I am a 64 year old mother of two daughters and I have one grandchild. In 1985 I sued my father for the 12 years of his sexual assaults during my childhood. I lost that lawsuit because of the statute of limitations which said I only had 3 years from the time I reached age 18 to sue him in civil court for damages. So I went to the Vermont legislature and asked them to change the laws about child sexual abuse. Finally, in 2003 the Vermont State Legislature changed the statute of limitations to 40 years. I have been working in the field of domestic violence for 40 years as a victim advocate.
In 2013 I moved to Iowa City and lived for a year with my daughter in the River City Housing Collective. There were men and women living in that community who chose to “identify” as the opposite sex. Before every business meeting we were required to go around and introduce ourselves and state our “preferred pronouns.” I was fine with this and didn’t see any problem with it. I considered myself a tolerant and progressive person.
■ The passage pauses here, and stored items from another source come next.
(** X15: a trench with "nb_segments" 0 and no "segments" makes
    [add_trenches] raise ZeroDivisionError (line 71 divides by the count),
    before [hline] is called for it. *)
Theorem add_trenches_zero_segments c settings sstw trench_width trench_keep_out trench rest
    layer_trench w heater_width heater_spacing wd len l x0 :
  dict_get "heater_width" settings = Some heater_width →
  dict_get "heater_spacing" settings = Some heater_spacing →
  dict_get "width" settings = Some wd →
  dict_get "length" settings = Some len →
  0 < trench_width →
  lane trench = Some l →
  x_start_offset trench = Some x0 →
  segments trench = None →
  nb_segments trench = Some 0%Z →
  add_trenches hline c settings sstw trench_width trench_keep_out (trench :: rest)
    layer_trench w = (Raise ZeroDivisionError, w).
Proof.
  intros H1 H2 H3 H4 Htw Hlane Hx Hseg Hnb. unfold add_trenches.
  rewrite (bindZ_fine _ _ _ heater_width w) by (by apply liftR_fine, dict_item_Ok).
  rewrite (bindZ_fine _ _ _ heater_spacing w) by (by apply liftR_fine, dict_item_Ok).
  rewrite (bindZ_fine _ _ _ wd w) by (by apply liftR_fine, dict_item_Ok).
  rewrite (bindZ_fine _ _ _ len w) by (by apply liftR_fine, dict_item_Ok).
  cbv zeta. rewrite bool_decide_true by done.
  cbn [foldMZ].
  rewrite (bindZ_raise _ _ _ ZeroDivisionError w); [done|].
  rewrite (bindZ_fine _ _ _ l w) by (by rewrite Hlane).
  rewrite (bindZ_fine _ _ _ x0 w) by (by rewrite Hx).
  rewrite (bindZ_raise _ _ _ ZeroDivisionError w); [done|].
  unfold liftZ, trench_segments. by rewrite Hseg, Hnb.
Qed.

End add_trenches_facts.
(** * Twilio and WooCommerce source connectors: pagination, slicing, cursor state

    A shallow embedding of
      source-twilio/source_twilio/source.py
      source-woocommerce/source_woocommerce/source.py
    and of the few library functions these two files call
    (urllib.parse, requests.Response.links, the HttpStream defaults). *)

From Stdlib Require Import ZArith String Ascii List Sorting.Sorted.
From Stdlib Require Import Floats.SpecFloat.
From stdpp Require Import base gmap strings list fin_maps.

Set Warnings "-register-all".
Local Open Scope string_scope.

(* ===================================================================== *)
(** ** Python values, exceptions and generators *)
(* ===================================================================== *)

Module Py.

(** The exceptions that the modelled code can raise. *)
Inductive exn : Type :=
| AttributeError
| TypeError
| KeyError
| ValueError
| NameError
| JSONDecodeError
| NotImplementedError.

(** A call either returns a value or raises. *)
Inductive result (A : Type) : Type :=
| Ok (a : A)
| Raise (e : exn).
Arguments Ok {A} a.
Arguments Raise {A} e.

(** Sequencing, through stdpp's [x ← r; k] notation. *)
#[global] Instance result_bind : MBind result := fun A B k r =>
  match r with
  | Ok a => k a
  | Raise e => Raise e
  end.

(** What [json.loads] produces, which is also what a record of a stream
    is: JSON numbers are Python ints or binary64 floats, JSON objects are
    dicts with string keys.  A [str] is kept as the bytes of its UTF-8
    encoding. *)
Inductive pyval : Type :=
| PNone
| PBool (b : bool)
| PInt (n : Z)
| PFloat (f : spec_float)
| PStr (s : string)
| PList (l : list pyval)
| PDict (d : gmap string pyval).

(** Numbers, for Python's mixed bool/int/float comparisons: a finite
    number is [m * 2^e]. *)
Inductive num : Type :=
| NNan
| NInf (neg : bool)
| NFin (m e : Z).

Definition as_num (v : pyval) : option num :=
  match v with
  | PBool b => Some (NFin (Z.b2z b) 0)
  | PInt n => Some (NFin n 0)
  | PFloat (S754_zero _) => Some (NFin 0 0)
  | PFloat (S754_infinity s) => Some (NInf s)
  | PFloat S754_nan => Some NNan
  | PFloat (S754_finite s m e) => Some (NFin (if s then Z.neg m else Z.pos m) e)
  | _ => None
  end.

(** [None] when a NaN makes every comparison false. *)
Definition num_compare (a b : num) : option comparison :=
  match a, b with
  | NNan, _ | _, NNan => None
  | NInf s, NInf t =>
      Some (match s, t with
            | true, false => Lt
            | false, true => Gt
            | _, _ => Eq
            end)
  | NInf s, NFin _ _ => Some (if s then Lt else Gt)
  | NFin _ _, NInf t => Some (if t then Gt else Lt)
  | NFin m1 e1, NFin m2 e2 =>
      let e := Z.min e1 e2 in
      Some (Z.compare (m1 * 2 ^ (e1 - e)) (m2 * 2 ^ (e2 - e)))
  end.

(** [bool(v)]. *)
Definition truthy (v : pyval) : bool :=
  match v with
  | PNone => false
  | PBool b => b
  | PInt n => negb (Z.eqb n 0)
  | PFloat (S754_zero _) => false
  | PFloat _ => true
  | PStr s => negb (String.eqb s "")
  | PList l => match l with [] => false | _ => true end
  | PDict d => negb (Nat.eqb (size d) 0)
  end.
Definition bind {X Y} (m : M X) (k : X -> M Y) : M Y :=
  fun s => match m s with
           | Some (x, s') => k x s'
           | None => None
           end.

Definition crash {X} : M X := fun _ => None.

Definition run_all {X} (f : X -> M unit) : list X -> M unit :=
  fix go l := match l with
              | [] => ret tt
              | x :: rest => bind (f x) (fun _ => go rest)
              end.

(** The same, last element first. *)
Definition run_all_rev {X} (f : X -> M unit) : list X -> M unit :=
  fix go l := match l with
              | [] => ret tt
              | x :: rest => bind (go rest) (fun _ => f x)
              end.

(** [cout << v] and [cout << endl] *)
Definition put (v : value) : M unit :=
  fun s => Some (tt, State (cout s ++ [Put v]) (objs s) (ctrl s) (next s) (ub s)).

Definition endl : M unit :=
  fun s => Some (tt, State (cout s ++ [Endl]) (objs s) (ctrl s) (next s) (ub s)).

Definition print (text : string) : M unit := put (VStr text).

Definition mark_ub : M unit :=
  fun s => Some (tt, State (cout s) (objs s) (ctrl s) (next s) true).

(** Storage *)
Definition alloc (c : Cls.t) (init : F) : M addr :=
  fun s => Some (next s,
                 State (cout s) (<[next s := (c, init)]> (objs s)) (ctrl s)
                       (S (next s)) (ub s)).

Definition free (this : addr) : M unit :=
  fun s => Some (tt, State (cout s) (delete this (objs s)) (ctrl s) (next s) (ub s)).

Definition object_at (this : addr) : M (Cls.t * F) :=
  fun s => match objs s !! this with
           | Some o => Some (o, s)
           | None => None
           end.

Definition dynamic_type (this : addr) : M Cls.t :=
  bind (object_at this) (fun o => ret (fst o)).

Definition get_members (this : addr) : M F :=
  bind (object_at this) (fun o => ret (snd o)).

Definition set_members (this : addr) (f : F) : M unit :=
  bind (object_at this) (fun o => fun s =>
    Some (tt, State (cout s) (<[this := (fst o, f)]> (objs s)) (ctrl s) (next s) (ub s))).

(** A class table: what the member functions of each class do. *)
Record class_table := ClassTable {
  members_init : F;                          (* default-initialised members *)
  ctor_body : Cls.t -> addr -> M unit;       (* the body of [C()] *)
  dtor_body : Cls.t -> addr -> M unit;       (* the body of [~C()] *)
  dtor_virtual : bool;                       (* is [~A()] declared virtual? *)
  to_string_body : Cls.t -> addr -> M unit   (* [C::to_string], a virtual function *)
}.

Variable tbl : class_table.

(** Construction of a complete [T]: the constructor bodies of its bases
    run first, most-base first. *)
Definition construct (T : Cls.t) (this : addr) : M unit :=
  run_all (fun c => ctor_body tbl c this) (Cls.lineage T).

(** The destructor [T::~T()]: its body, then the destructors of its
    bases, in the reverse of the construction order. *)
Definition destroy_as (T : Cls.t) (this : addr) : M unit :=
  run_all_rev (fun c => dtor_body tbl c this) (Cls.lineage T).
But then I joined a local arts group. There was a very male, completely unaltered man in the group who called himself by a woman’s name and who everyone referred to as “she.” I went along with this and said nothing because I didn’t want to be considered intolerant. But then I received an email from the group asking for help with an art project for a girls’ summer camp. The email said, “Trans Welcome.” This stopped me in my tracks. I thought this was odd because the message that would be given to the girls is that bodies do not matter, only the self-image you decide you want to have. If a girl does not enjoy being a member of the gender that has less power, doesn’t like her female body and it’s needs and vulnerabilities, then all she has to do is to decide to become a man and go get herself sterilized by (untested for long term consequences on children) puberty blockers and male hormones and have radical surgeries to change her body so that it appears to be male.
When I was a girl there was nothing I wanted more than to become a boy and escape my father’s sexual assaults. I am still “gender dysphoric” at age 64 because of the unfair treatment I have endured all of my life for the crime of being born with a vulva, clitoris, ovaries, uterus and breasts. But I am not delusional and I know that changing my appearance will not change my chromosomes or my socialization into being a rape target and toilet cleaner. You need to understand that gender identity ideology does nothing to change the power dynamic that keeps women in chains. I was not paid less all my life because of my feminine identity. I was paid less because I have a woman’s body, – I AM a woman’s body, I am not separate from my body. I was not raped and battered and harassed by people who identify as male. I was raped by males with male bodies and XY chromosomes who were socialized into misogyny and male entitlement.
I decided to attend a group at RVAP in 2014 for survivors of sexual abuse. It was a group for women. I found it helpful…until I received an email that informed me that I would have to accept males who identify as female in the group. No-one asked me if this was acceptable. No-one was interested in my feelings or my experience or my research about the harm that transgender ideology is doing to children. i was being forced to accept that a person who was born with a penis and was socialized into male privilege is really a woman if he says he is. It was a very rapey move on the part of RVAP to shove this directive down my throat.
Now the City Council of Iowa City is poised to enshrine the female erasing policy that is gender identity ideology into law. And so I have to speak out before all of the rights of women that I have worked to establish over the past 40 years are brushed aside in favor of privileged, entitled males with a psychosexual disorder.
You have made a grave mistake by positing personality traits and people’s imaginary identities over the bodies of actual living, breathing, bleeding, birthing, breastfeeding, rape-targeted, underpaid, women. I am writing to you now because of the language you used in the recent What About Me(n) conference. You are pushing a religious belief when you say that this was about those who “identify” as male. There is no magical transubstantiation that takes place when a person decides to present him or herself as the opposite sex. It is an idea in someone’s mind that has zero basis in physical reality. I have not been oppressed by male ‘identities.” Male identities did not rape my female identity. Stop this patriarchal mindfucking. Stop denying the reality of women’s bodies and women’s experience.